Range. Lasiancistrus schomburgkii is found throughout much of the Amazon basin and the upper Orinoco and Essequibo River basins (Fig. 3).

Comments. The types of Chaetostomus schomburgkii are in poor condition and are too small to have developed whiskerlike odontodes. The species was originally placed in Lasiancistrus by Isbrücker (1980), transferred to Guyanancistrus by Isbrücker et al. (2001), and later transferred to Pseudancistrus with the rest of Guyanancistrus (Armbruster, 2004). The poor condition of the smaller of the two syntypes is actually a good thing because it can be verified that the specimen has the two other synapomorphies for Lasiancistrus: three branchiostegals and an open dilatator operculi chamber can be observed in the smaller of the two syntypes. In addition, the specimens have three rows of plates on the caudal peduncle vs. four or five in Pseudancistrus.

Hemiancistrus castelnaui was described by Miranda Ribeiro (1911) as a replacement for Hypostomus pictus Castelnau, 1855 that was secondarily preoccupied in Hemiancistrus by Ancistrus pictus Kner, 1854 (now Dekeyseria picta). The color pattern of the holotype of L. castelnaui is mostly gone; however, there are a few small white spots in the dorsal fin, and I have examined only one species of Lasiancistrus from the upper Amazon of Peru (excluding the río Napo) making it most likely that the common species of the upper Amazon is L. schomburgkii.

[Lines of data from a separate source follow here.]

(* ===== verification/XdrMem.v ===== *)
(** * The memory stream

    [uuu/lib/c/librpc/xdr_mem.c]: a stream over a buffer of the caller.  The
    three private fields of the handle are addresses and a count, as in the
    code; the buffer is the bytes from [x_base] on. *)
From S2P Require Import Prelude Posix CMemory Xdr XdrMemory XdrCodec XdrScalars.
Local Open Scope Z_scope.

Record xdrmem : Type := Xdrmem {
  x_private : Z;
  x_base : Z;
  x_handy : Z;
  x_buffer : list Z
}.

(** [x_handy -= n; x_private += n;] *)
Definition advance (n : Z) (x : xdrmem) : xdrmem :=
  Xdrmem (u32 (x_private x + n)) (x_base x) (u32 (x_handy x - n)) (x_buffer x).

Definition xdrmem_create (addr : Z) (buffer : list Z) (size : Z) : xdrmem := Xdrmem addr addr size buffer.

Definition xdrmem_getlong : M xdrmem (option Z) :=
  x ← gets id;
  if x_handy x <? 4 then mret None else
  bs ← deref (get_range (x_private x - x_base x) 4 (x_buffer x));
  modify (advance 4);;
  mret (Some (i32 (be_value bs))).

Definition put_at (p : Z) (bs : list Z) : M xdrmem unit :=
  x ← gets id;
  buffer ← deref (put_range (p - x_base x) bs (x_buffer x));
  modify (λ x, Xdrmem (x_private x) (x_base x) (x_handy x) buffer).

Definition xdrmem_putlong (l : Z) : M xdrmem bool :=
  x ← gets id;
  if x_handy x <? 4 then mret false else
  put_at (x_private x) (be_bytes l);;
  modify (advance 4);;
  mret true.

Definition xdrmem_getbytes (len : Z) : M xdrmem (bool * list Z) :=
  x ← gets id;
  if x_handy x <? len then mret (false, []) else
  bs ← deref (get_range (x_private x - x_base x) len (x_buffer x));
  modify (advance len);;
  mret (true, bs).

Definition xdrmem_putbytes (bs : list Z) : M xdrmem bool :=
  x ← gets id;
  if x_handy x <? zlen bs then mret false else
  put_at (x_private x) bs;;
  modify (advance (zlen bs));;
  mret true.

Definition xdrmem_getpos (x : xdrmem) : Z := u32 (x_private x - x_base x).

(** [UINT_MAX < LONG_MAX] does not hold here. *)
Definition xdrmem_setpos (pos : Z) : M xdrmem bool :=
  x ← gets id;
  let newaddr := u32 (x_base x + pos) in
  let lastaddr := u32 (x_private x + x_handy x) in
  if (i32 lastaddr <? i32 newaddr) ||
     ((2 ^ 32 - 1 <? 2 ^ 31 - 1) && (2 ^ 32 - 1 <? i32 lastaddr - i32 newaddr))
  then mret false else
  modify (λ x, Xdrmem newaddr (x_base x) (u32 (i32 lastaddr - i32 newaddr)) (x_buffer x));;
  mret true.

(** The address of [len] bytes to be used in place, or null. *)
Definition xdrmem_inline (len : Z) : M xdrmem Z :=
  x ← gets id;
  if len <=? x_handy x then
    modify (advance len);;
    mret (x_private x)
  else mret 0.

#[export] Instance xdrmem_ops : XdrOps xdrmem := {
  x_getlong := xdrmem_getlong;
  x_putlong := xdrmem_putlong;
  x_getbytes := xdrmem_getbytes;
  x_putbytes := xdrmem_putbytes
}.

(** ** The contract of a stream *)

(** The position is in the buffer and [x_handy] bytes before its end. *)
Definition xdrmem_ok (x : xdrmem) : Prop :=
  0 ≤ x_base x ∧ x_base x + zlen (x_buffer x) < 2 ^ 32 ∧ x_base x ≤ x_private x ∧ 0 ≤ x_handy x ∧
  x_private x + x_handy x = x_base x + zlen (x_buffer x).

Definition xdrmem_out (x : xdrmem) : list Z := take (Z.to_nat (x_private x - x_base x)) (x_buffer x).
Definition xdrmem_rest (x : xdrmem) : list Z := drop (Z.to_nat (x_private x - x_base x)) (x_buffer x).

Definition xdrmem_reads (bs : list Z) (x : xdrmem) : Prop :=
  xdrmem_ok x ∧ ∃ tail, xdrmem_rest x = bs ++ tail.

Definition xdrmem_writes (out : list Z) (n : nat) (x : xdrmem) : Prop :=
  xdrmem_ok x ∧ xdrmem_out x = out ∧ Z.of_nat n ≤ x_handy x.

Lemma length_rest x : xdrmem_ok x → zlen (xdrmem_rest x) = x_handy x.
Proof. unfold xdrmem_ok, xdrmem_rest, zlen. rewrite length_drop. intros Hx. lia. Qed.

Lemma xdrmem_advance_ok n x :
  xdrmem_ok x → 0 ≤ n ≤ x_handy x →
  advance n x = Xdrmem (x_private x + n) (x_base x) (x_handy x - n) (x_buffer x) ∧ xdrmem_ok (advance n x).
Proof.
  unfold xdrmem_ok, zlen. intros Hx Hn.
  assert (advance n x = Xdrmem (x_private x + n) (x_base x) (x_handy x - n) (x_buffer x)) as ->; [|split; [done|cbn; lia]].
  unfold advance. rewrite !u32_small by lia. done.
Qed.

(** Reading [n] bytes that are there. *)
Lemma read_ok n x :
  xdrmem_ok x → 0 ≤ n ≤ x_handy x →
  get_range (x_private x - x_base x) n (x_buffer x) = Some (take (Z.to_nat n) (xdrmem_rest x)) ∧
  xdrmem_ok (advance n x) ∧ xdrmem_rest (advance n x) = drop (Z.to_nat n) (xdrmem_rest x).
Proof.
  intros Hx Hn. destruct (xdrmem_advance_ok n x Hx Hn) as [Ea Ha]. split; [|split; [done|]].
  - unfold get_range, xdrmem_rest, dread. unfold xdrmem_ok in Hx.
    destruct (Z.leb_spec 0 (x_private x - x_base x)); [|lia].
    destruct (Z.leb_spec (x_private x - x_base x + n) (zlen (x_buffer x))); [done|lia].
  - rewrite Ea. unfold xdrmem_rest. cbn. rewrite drop_drop. f_equal. unfold xdrmem_ok in Hx. lia.
Qed.

Lemma put_ok bs n out x :
  xdrmem_writes out (length bs + n) x →
  ∃ x', put_at (x_private x) bs x = Ok tt x' ∧ xdrmem_writes (out ++ bs) n (advance (zlen bs) x').
Proof.
  intros (Hx & Ho & Hn). unfold put_at. rewrite bind_gets. cbn [id].
  pose proof Hx as (Hb & Hlen & Hp & Hh & He).
  destruct (range_split (x_buffer x) (x_private x - x_base x) (zlen bs)) as (xs & old & zs & Hbuf & Hxs & Hold);
    [lia|unfold zlen; lia|unfold zlen in *; lia|].
  rewrite Hbuf, (put_range_app xs old zs) by (unfold zlen in *; lia). rewrite bind_deref.
  eexists. split; [done|]. cbn [x_private]. set (x' := Xdrmem _ _ _ _).
  assert (zlen (xs ++ bs ++ zs) = zlen (x_buffer x)) as Hl.
  { rewrite Hbuf. unfold zlen in *. rewrite !length_app. lia. }
  assert (xdrmem_ok x') as Hx' by (unfold xdrmem_ok, x'; cbn; rewrite Hl; lia).
  destruct (xdrmem_advance_ok (zlen bs) x' Hx') as [Ea Ha]; [unfold x'; cbn; unfold zlen; lia|].
  split; [done|]. rewrite Ea. unfold xdrmem_out, x'. cbn. split; [|unfold zlen; lia].
  unfold xdrmem_out in Ho. rewrite Hbuf in Ho. rewrite <- Ho, app_assoc.
  rewrite !take_app_length' by (unfold zlen in *; rewrite ?length_app; lia). done.
Qed.

#[export] Program Instance xdrmem_stream : XdrStream xdrmem := {
  reads := xdrmem_reads;
  writes := xdrmem_writes;
  stream_ok := xdrmem_ok
}.
Next Obligation.
  intros l bs x [Hx [tail Ht]]. cbn [x_getlong xdrmem_ops]. unfold xdrmem_getlong. rewrite bind_gets. cbn [id].
  pose proof (length_rest x Hx) as Hl. rewrite Ht, <- app_assoc in Hl. unfold zlen in Hl.
  rewrite length_app, length_be_bytes in Hl. rewrite <- app_assoc in Ht.
  destruct (Z.ltb_spec (x_handy x) 4); [lia|]. destruct (read_ok 4 x Hx ltac:(lia)) as (E & Ha & Hr).
  rewrite E, bind_deref. exists (advance 4 x). rewrite Ht in Hr |- *. split.
  - change (Z.to_nat 4) with (length (be_bytes l)). rewrite take_app_length, be_value_bytes.
    change (l mod 2 ^ 32) with (u32 l). by rewrite i32_u32.
  - split; [done|]. exists tail. rewrite Hr. change (Z.to_nat 4) with (length (be_bytes l)). apply drop_app_length.
Qed.
Next Obligation.
  intros xs bs x _ [Hx [tail Ht]]. cbn [x_getbytes xdrmem_ops]. unfold xdrmem_getbytes. rewrite bind_gets. cbn [id].
  pose proof (length_rest x Hx) as Hl. rewrite <- app_assoc in Ht. rewrite Ht in Hl. unfold zlen in Hl.
  rewrite length_app in Hl. unfold zlen.
  destruct (Z.ltb_spec (x_handy x) (Z.of_nat (length xs))); [lia|].
  destruct (read_ok (Z.of_nat (length xs)) x Hx ltac:(lia)) as (E & Ha & Hr).
  rewrite E, bind_deref. exists (advance (Z.of_nat (length xs)) x). rewrite Nat2Z.id, Ht in Hr |- *. split.
  - by rewrite take_app_length.
  - split; [done|]. exists tail. rewrite Hr. apply drop_app_length.
Qed.
Next Obligation.
  intros l out n x Hw. cbn [x_putlong xdrmem_ops]. unfold xdrmem_putlong. rewrite bind_gets. cbn [id].
  pose proof Hw as (_ & _ & Hn). destruct (Z.ltb_spec (x_handy x) 4); [lia|].
  destruct (put_ok (be_bytes l) n out x Hw) as (x' & E & Hw'). step_with E. by eexists.
Qed.
Next Obligation.
  intros xs out n x _ Hw. cbn [x_putbytes xdrmem_ops]. unfold xdrmem_putbytes. rewrite bind_gets. cbn [id].
  pose proof Hw as (_ & _ & Hn). destruct (Z.ltb_spec (x_handy x) (zlen xs)); [unfold zlen in *; lia|].
  destruct (put_ok xs n out x Hw) as (x' & E & Hw'). step_with E. by eexists.
Qed.
Next Obligation.
  intros x Hx. cbn [x_getlong xdrmem_ops]. unfold xdrmem_getlong. rewrite bind_gets. cbn [id].
  destruct (Z.ltb_spec (x_handy x) 4); [by exists None, x|].
  destruct (read_ok 4 x Hx ltac:(lia)) as (E & Ha & Hr). rewrite E, bind_deref. eexists _, _. split; [done|].
  split; [done|]. intros l [= <-]. apply i32_range.
Qed.
Next Obligation.
  intros n x Hx Hn. cbn [x_getbytes xdrmem_ops]. unfold xdrmem_getbytes. rewrite bind_gets. cbn [id].
  destruct (Z.ltb_spec (x_handy x) n).
  { exists false, [], x. split; [done|]. split; [done|]. unfold zlen. cbn. lia. }
  destruct (read_ok n x Hx ltac:(lia)) as (E & Ha & Hr). rewrite E, bind_deref. eexists true, _, _. split; [done|].
  split; [done|]. pose proof (length_rest x Hx) as Hl. unfold zlen in *. rewrite length_take. lia.
Qed.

Two species of Lasiancistrus have been described in the past 20 years, L. scolymus and L. guapore (Nijssen & Isbrücker, 1985, Knaack, 2000). Lasiancistrus scolymus was based on a single individual and L. guapore was based on a single collection, and both species were described from the rio Madeira drainage of Brazil. Lasiancistrus scolymus was compared only to the holotype of L. heteracanthus and L. guapore only to the descriptions of L. scolymus and L. heteracanthus. Although some measurements were given as differences between the species in both descriptions, the results of the morphometric analysis in this study suggest that measurements cannot separate species of Lasiancistrus. The only other characteristic mentioned is the absence of plates on the abdomen in L. scolymus and the near absence of plates on the abdomen in L. guapore vs. a partially plated abdomen in L. heteracanthus. No comparisons were made with L. castelnaui or L. schomburgkii whose types are also without plates on the abdomen.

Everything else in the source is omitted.